The special master has misread the court of appeals’ opinion. The appellate court’s words are simply words of recapitulation — a reiteration of the evidence on which the medical experts had based their assessment of encephalopathy; they are not words signaling the court’s own independent pronouncement of the medical significance of the evidentiary record. Nor could they be. Courts are not empowered or competent to render medical judgments. In their evaluation of claims involving medical determinations, “judges .. ■. must be careful not to succumb to the temptation to play doctor.” Schmidt v. Sullivan, 914 F.2d 117, 118 (7th Cir.1990). The diagnosis of encephalopathy was in the case because the medical experts put it there; not the court.

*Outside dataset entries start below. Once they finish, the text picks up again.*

Lemma repack_sum n kept off planes :
  Forall (λ p, 0 < CachePlaneLayout.bytes_per_lcm_block p) planes →
  sumZ (CachePlaneLayout.bytes_per_lcm_block <$> CacheMemoryPlan.repack n kept off planes) ≤
  sumZ (CachePlaneLayout.bytes_per_lcm_block <$> planes).
Proof.
  intros Hpos. revert off. induction Hpos as [|p planes Hp Hpos IH]; intros off; [done|].
  cbn [CacheMemoryPlan.repack]. rewrite (fmap_cons _ p), sumZ_cons.
  case_match.
  - rewrite fmap_cons, sumZ_cons. cbn [CachePlaneLayout.bytes_per_lcm_block].
    apply Zplus_le_compat_l, IH.
  - specialize (IH off). lia.
Qed.

Lemma narrow_wf P a b : plan_wf P → plan_wf (CacheMemoryPlan.narrow_to_layers P a b).
Proof.
  intros Hw. unfold CacheMemoryPlan.narrow_to_layers.
  set (kept := filter _ (CacheMemoryPlan.fields P)).
  assert (Hsub : ∀ f, f ∈ kept → f ∈ CacheMemoryPlan.fields P)
    by (intros f Hf; by apply list_elem_of_filter in Hf as [_ ?]).
  split; cbn; try apply Hw.
  - rewrite repack_ids. apply NoDup_filter, Hw.
  - apply Forall_forall. intros q (p & Hp & _ & ->)%repack_elem.
    by apply (proj1 (Forall_forall _ _) (pw_plane_pos P Hw) p).
  - apply repack_from.
  - eapply sublist_NoDup; [apply (pw_ids P Hw)|]. apply fmap_sublist, sublist_filter.
  - intros f Hf. destruct (pw_fields P Hw f (Hsub f Hf)) as (g & p & Hg & Hp & ? & Hpid & Hfw).
    destruct (repack_kept (CacheMemoryPlan.num_lcm_blocks P) (CacheFieldLayout.plane_id <$> kept) 0
      (CacheMemoryPlan.planes P) p) as (q & Hq & Hqid & Hqb); [done| |].
    { rewrite Hpid. by apply list_elem_of_fmap_2. }
    exists g, q. rewrite Hqid, Hqb. done.
  - intros f g Hf Hg. apply (pw_apart P Hw); auto.
  - done.
Qed.

(** ** Block segments *)

Definition group_fields_of (P : CacheMemoryPlan.t) (group_id : string) :
    list CacheFieldLayout.t :=
  filter (λ f, CacheFieldLayout.group_id f = group_id) (CacheMemoryPlan.fields P).

Definition base_of (P : CacheMemoryPlan.t) (f : CacheFieldLayout.t) : Z :=
  match CacheMemoryPlan.field_page_byte_offset P (CacheFieldLayout.field_id f) 0 with
  | Ok o => o | Raise _ => 0 end.

Definition geometry_of (P : CacheMemoryPlan.t) (group_id : string) : list (Z * Z * Z) :=
  (λ f, (base_of P f, CacheFieldLayout.page_stride_bytes f, CacheFieldLayout.payload_bytes f))
    <$> group_fields_of P group_id.

(** The reference: resolve every page of every field through its own lookup. *)
Definition segments_by_page (P : CacheMemoryPlan.t) (group_id : string) (block_ids : list Z) :
    result (list (Z * Z)) :=
  mapM (λ bf : Z * CacheFieldLayout.t,
      o ← CacheMemoryPlan.field_page_byte_offset P (CacheFieldLayout.field_id bf.2) bf.1;
      Ok (o, CacheFieldLayout.payload_bytes bf.2))
    (concat ((λ b, (λ f, (b, f)) <$> group_fields_of P group_id) <$> block_ids)).

Lemma offset_from_base P f g p :
  plan_wf P → addressed P f g p →
  ∀ page, 0 ≤ page < CacheGroupLayout.page_count g →
    CacheMemoryPlan.field_page_byte_offset P (CacheFieldLayout.field_id f) page =
      Ok (base_of P f + page * CacheFieldLayout.page_stride_bytes f).
Proof.
  intros Hw Ha page Hp. unfold base_of. rewrite !(ad_offset _ _ _ _ Ha).
  rewrite !decide_True by lia. f_equal. lia.
Qed.

Lemma page_count_pos P f g p :
  plan_wf P → addressed P f g p → 1 < CacheGroupLayout.page_count g.
Proof.
  intros Hw Ha. rewrite (pw_pages P Hw) by apply Ha. pose proof (pw_blocks P Hw).
  destruct (ad_wf _ _ _ _ Ha). nia.
Qed.

Lemma block_layout_entry_Ok P g :
  plan_wf P → g ∈ CacheMemoryPlan.groups P →
  CacheMemoryPlan.block_layout_entry P g =
    Ok (CacheGroupLayout.group_id g,
        (CacheGroupLayout.page_count g, geometry_of P (CacheGroupLayout.group_id g))).
Proof.
  intros Hw Hg. unfold CacheMemoryPlan.block_layout_entry.
  fold (group_fields_of P (CacheGroupLayout.group_id g)).
  rewrite (proj2 (mapM_Ok _ _ (geometry_of P (CacheGroupLayout.group_id g)))); [done|].
  unfold geometry_of. apply Forall2_fmap_r, Forall_Forall2_diag, Forall_forall.
  intros f [_ Hf]%list_elem_of_filter. destruct (field_addressed P f Hw Hf) as (g' & p & Ha).
  pose proof (page_count_pos P f g' p Hw Ha).
  rewrite (offset_from_base P f g' p Hw Ha 0) by lia. cbn. do 3 f_equal. lia.
Qed.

In the instant case, by contrast, there was no medical testimony to support the conclusion that the seizures which Billy experienced within three days of the administration of the DPT vaccine were indicative of a then-occurring encephalopathy. Indeed, petitioner’s own expert conceded that he could not declare to a reasonable degree of medical certainty that Billy had suffered an encephalopathy within the Table time period. It follows therefore that the determination of encephalopathy cannot stand.

Thus, the case is once again in the posture in which it stood at the conclusion of the evidentiary proceedings before the special master — it awaits a determination on the issue of whether the events that befell Billy Skinner following the administration of the DPT vaccine on February 23,1984, make out a case of significant aggravation of a preexisting seizure disorder. Petitioner has asked that we resolve this issue on our own rather than remand to the special master. In the ordinary case we would do so. Here, however, the interests of justice seem to us better served by returning the case to the special master for further proceedings. We are persuaded to follow this course because *200the evidence on both sides seems to us quite meager and thus perhaps better evaluated by a fact-finder who not only heard that evidence first hand but also whose greater familiarity with Vaccine Act cases in general can be expected to contribute to a more informed judgment.

Ill

For the reasons stated, the decision entered by the special master in this case on May 31, 1994, is vacated. The case is remanded to the special master for a determination of petitioner’s claim to compensation under the Vaccine Act for the “significant aggravation” of William Skinner’s pre-exist-ing seizure disorder.